Let me, at this point, give an example, something that happened in my meditation this morning. Over the last few days, I have been increasing my meditation from the normal one hour a day to two hours because I was beginning to pass through a period or a spell of depression and despondency. Again, as I have learned and been taught, the way out of this darkness is to literally get to the bottom of it-through the dark thoughts, painful emotions, and the coldness of fear and dread, where there is no light, where the world has lost its luminosity, and where hope and faith seem like cynical jokes.

To be in this space, and to hold it, to release all contractions and be devastated by it, is the point of return to the light, to your unique essence, and into the infinitude that is God. At this place of deep despair, my fear, despair, and self-loathing began to be transmuted. At this point, I had a vision in my meditation of the hero confronting an enormous, awful dragon, who was standing in front of a luminous treasure of gold. As I struggled with this dragon, with the terror and the fear, somehow I broke through to the treasure, and the dragon was no longer in opposition to me but became a great force, the power of faith, to protect the treasure and help me bring it forth into the world.

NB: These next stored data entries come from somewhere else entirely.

(** Two positions of one request that lie in different blocks use
    different block files. *)
Lemma span_paths_differ offset size pos pos' :
  0 <= offset -> size <= INT_MAX ->
  offset <= pos < offset + size -> offset <= pos' < offset + size ->
  path_ok fname (to_int (pos / BLOCK_SIZE)) ->
  path_ok fname (to_int (pos' / BLOCK_SIZE)) ->
  pos / BLOCK_SIZE <> pos' / BLOCK_SIZE -> bpath pos <> bpath pos'.
Proof.
  intros Ho Hs Hp Hp' Hok Hok' Hne Heq. apply Hne.
  apply block_path_inj in Heq; [| apply to_int_range .. | done | done].
  apply to_int_inj_near; [done|].
  change BLOCK_SIZE with 4096 in *. change INT_MAX with 2147483647 in Hs.
  pose proof (Z.div_le_mono offset pos 4096 ltac:(lia) ltac:(lia)).
  pose proof (Z.div_le_mono offset pos' 4096 ltac:(lia) ltac:(lia)).
  pose proof (Z.div_le_mono pos (offset + 2147483647) 4096 ltac:(lia) ltac:(lia)).
  pose proof (Z.div_le_mono pos' (offset + 2147483647) 4096 ltac:(lia) ltac:(lia)).
  pose proof (Z.div_mod offset 4096 ltac:(lia)).
  pose proof (Z.mod_pos_bound offset 4096 ltac:(lia)).
  pose proof (Z.div_mod (offset + 2147483647) 4096 ltac:(lia)).
  pose proof (Z.mod_pos_bound (offset + 2147483647) 4096 ltac:(lia)).
  lia.
Qed.

Lemma write_loop_spec fuel : forall (fs : filesys) buf size offset total r fs',
  (Z.to_nat size <= fuel)%nat -> 0 <= size -> 0 <= offset ->
  offset + size <= LLONG_MAX + INT_MAX -> cursor_ok offset size ->
  0 <= total -> total + size <= INT_MAX ->
  size <= Z.of_nat (length buf) ->
  write_loop fuel fs fname buf size (to_llong offset) total = (r, fs') ->
  r <> -1 ->
  r = total + size
  /\ paths_ok fname offset size
  /\ (forall p, (forall pos, offset <= pos < offset + size -> p <> bpath pos) ->
        fs' !! p = fs !! p)
  /\ (forall pos, offset <= pos < offset + size ->
        exists d, fs' !! bpath pos = Some (File d)
          /\ length d = Z.to_nat BLOCK_SIZE
          /\ forall i, 0 <= i < BLOCK_SIZE ->
               byte_at d i
               = if in_span offset size (pos / BLOCK_SIZE * BLOCK_SIZE + i)
                 then byte_at buf (pos / BLOCK_SIZE * BLOCK_SIZE + i - offset)
                 else block_byte fs (bpath pos) i).
Proof.
  induction fuel as [|fuel IH];
    intros fs buf size offset total r fs' Hf Hs Ho Hll Hcur Ht Hint Hbuf Hrun Hr.
  { assert (size = 0) as -> by lia. cbn in Hrun. injection Hrun as <- <-.
    repeat split; try lia; try done; intros pos Hp; lia. }
  destruct (Z.eq_dec size 0) as [->|Hnz].
  { cbn in Hrun. injection Hrun as <- <-.
    repeat split; try lia; try done; intros pos Hp; lia. }
  destruct (write_turn fname fuel fs buf size offset total r fs')
    as (D & Hok & HDl & HDb & Hrest); try done; try lia.
  set (boff := offset mod BLOCK_SIZE) in *.
  set (tw := Z.min size (BLOCK_SIZE - boff)) in *.
  set (p0 := bpath offset) in *.
  pose proof (Z.mod_pos_bound offset BLOCK_SIZE ltac:(done)) as Hmb.
  fold boff in Hmb.
  pose proof (Z.div_mod offset BLOCK_SIZE ltac:(done)) as Hdm. fold boff in Hdm.
  assert (Htwb : 0 < tw <= size /\ tw <= BLOCK_SIZE - boff) by (unfold tw; lia).
  assert (Hfirst : forall pos, offset <= pos < offset + tw ->
                     pos / BLOCK_SIZE = offset / BLOCK_SIZE).
  { intros pos Hp. apply chunk_pos; [done|]. fold boff. lia. }
  assert (Hlater : forall pos, offset + tw <= pos < offset + size ->
                     offset / BLOCK_SIZE < pos / BLOCK_SIZE
                     /\ tw = BLOCK_SIZE - boff).
  { intros pos Hp. assert (tw = BLOCK_SIZE - boff) as Htw by (unfold tw; lia).
    split; [|done].
    assert (offset / BLOCK_SIZE + 1 <= pos / BLOCK_SIZE); [|lia].
    apply Z.div_le_lower_bound; [done|]. lia. }
  apply IH in Hrest as (Hr' & Hpok & Hframe & Hblocks);
    [| lia | lia | lia | lia | | lia | lia | | done].
  2:{ apply cursor_ok_next; lia. }
  2:{ rewrite length_drop. lia. }
  assert (Hall : paths_ok fname offset size).
  { intros pos Hp. destruct (Z.lt_ge_cases pos (offset + tw)).
    - by rewrite Hfirst by lia.
    - apply Hpok. lia. }
  assert (Hp0 : forall pos, offset + tw <= pos < offset + size ->
                  p0 <> bpath pos).
  { intros pos Hp. destruct (Hlater pos Hp) as [Hlt _].
    unfold p0.
    apply (span_paths_differ offset size offset pos);
      [done | lia | lia | lia | apply Hall; lia | apply Hall; lia | lia]. }
  split; [lia|]. split; [done|]. split.
  - intros p Hp. rewrite Hframe.
    + apply lookup_insert_ne. intros <-. by apply (Hp offset ltac:(lia)).
    + intros pos Hpos. apply Hp. lia.
  - intros pos Hpos. destruct (Z.lt_ge_cases pos (offset + tw)) as [Hlt|Hge].
    + rewrite (Hfirst pos) by lia. fold p0.
      exists D. split; [|split; [done|]].
      * rewrite Hframe; [apply lookup_insert_eq|].
        intros pos' Hpos'. apply Hp0. lia.
      * intros i Hi. rewrite HDb by done. unfold in_span.
        replace (offset / BLOCK_SIZE * BLOCK_SIZE + i - offset)
          with (i - boff) by lia.
        assert (((boff <=? i) && (i <? boff + tw))
                = ((offset <=? offset / BLOCK_SIZE * BLOCK_SIZE + i)
                   && (offset / BLOCK_SIZE * BLOCK_SIZE + i <? offset + size)))
          as ->; [|done].
        destruct (Z.leb_spec boff i), (Z.ltb_spec i (boff + tw)),
          (Z.leb_spec offset (offset / BLOCK_SIZE * BLOCK_SIZE + i)),
          (Z.ltb_spec (offset / BLOCK_SIZE * BLOCK_SIZE + i) (offset + size));
          cbn; try done; lia.
    + destruct (Hlater pos ltac:(lia)) as [Hq Htw].
      destruct (Hblocks pos ltac:(lia)) as (d & Hd & Hdl & Hdb).
      exists d. split; [done|]. split; [done|].
      intros i Hi. rewrite Hdb by done. unfold in_span.
      assert (Hx : offset + tw <= pos / BLOCK_SIZE * BLOCK_SIZE + i) by nia.
      replace (offset + tw + (size - tw)) with (offset + size) by lia.
      destruct (Z.leb_spec (offset + tw) (pos / BLOCK_SIZE * BLOCK_SIZE + i));
        [|lia].
      destruct (Z.leb_spec offset (pos / BLOCK_SIZE * BLOCK_SIZE + i)); [|lia].
      cbn [andb].
      destruct (Z.ltb_spec (pos / BLOCK_SIZE * BLOCK_SIZE + i) (offset + size)).
      * rewrite byte_at_drop by lia. f_equal. lia.
      * unfold block_byte, fopen_rb.
        rewrite lookup_insert_ne; [done|]. apply Hp0. lia.
Qed.
End WriteSpec.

This is the secret of inner alchemy, that as we learn to lessen our egoic contractions through faith, in the Love that is God, that is our truest Self, the lead of our baser emotions changes and transmutes into the gold of pure luminescent Spirit, that which is beyond all states. What a great secret! It ain’t easy, but again and again it comes to me, “The only way out is through.” You can do it. It takes grace, faith and cohones the size of Mt. Sinai, but there it is, the way beyond the tragedy of human egoic existence into the Light of the incomprehensible Love of the all.

How do we develop this capacity? We practice as if our souls and world depended on it. As Sensei Diane Hamilton is wont to say, “Practice is cultivation through repetition.” This apophatic path of inviting the darkness has transformed my life and practice and it is doing the same in the students I am working with.

Recently, I was on a panel discussing Integral Christianity. And someone asked the panelists, “What is God for you?” The answer that arose in my heart without thought, like break of dawn over the Southern Utah desert, was… “God is the light in the darkness.”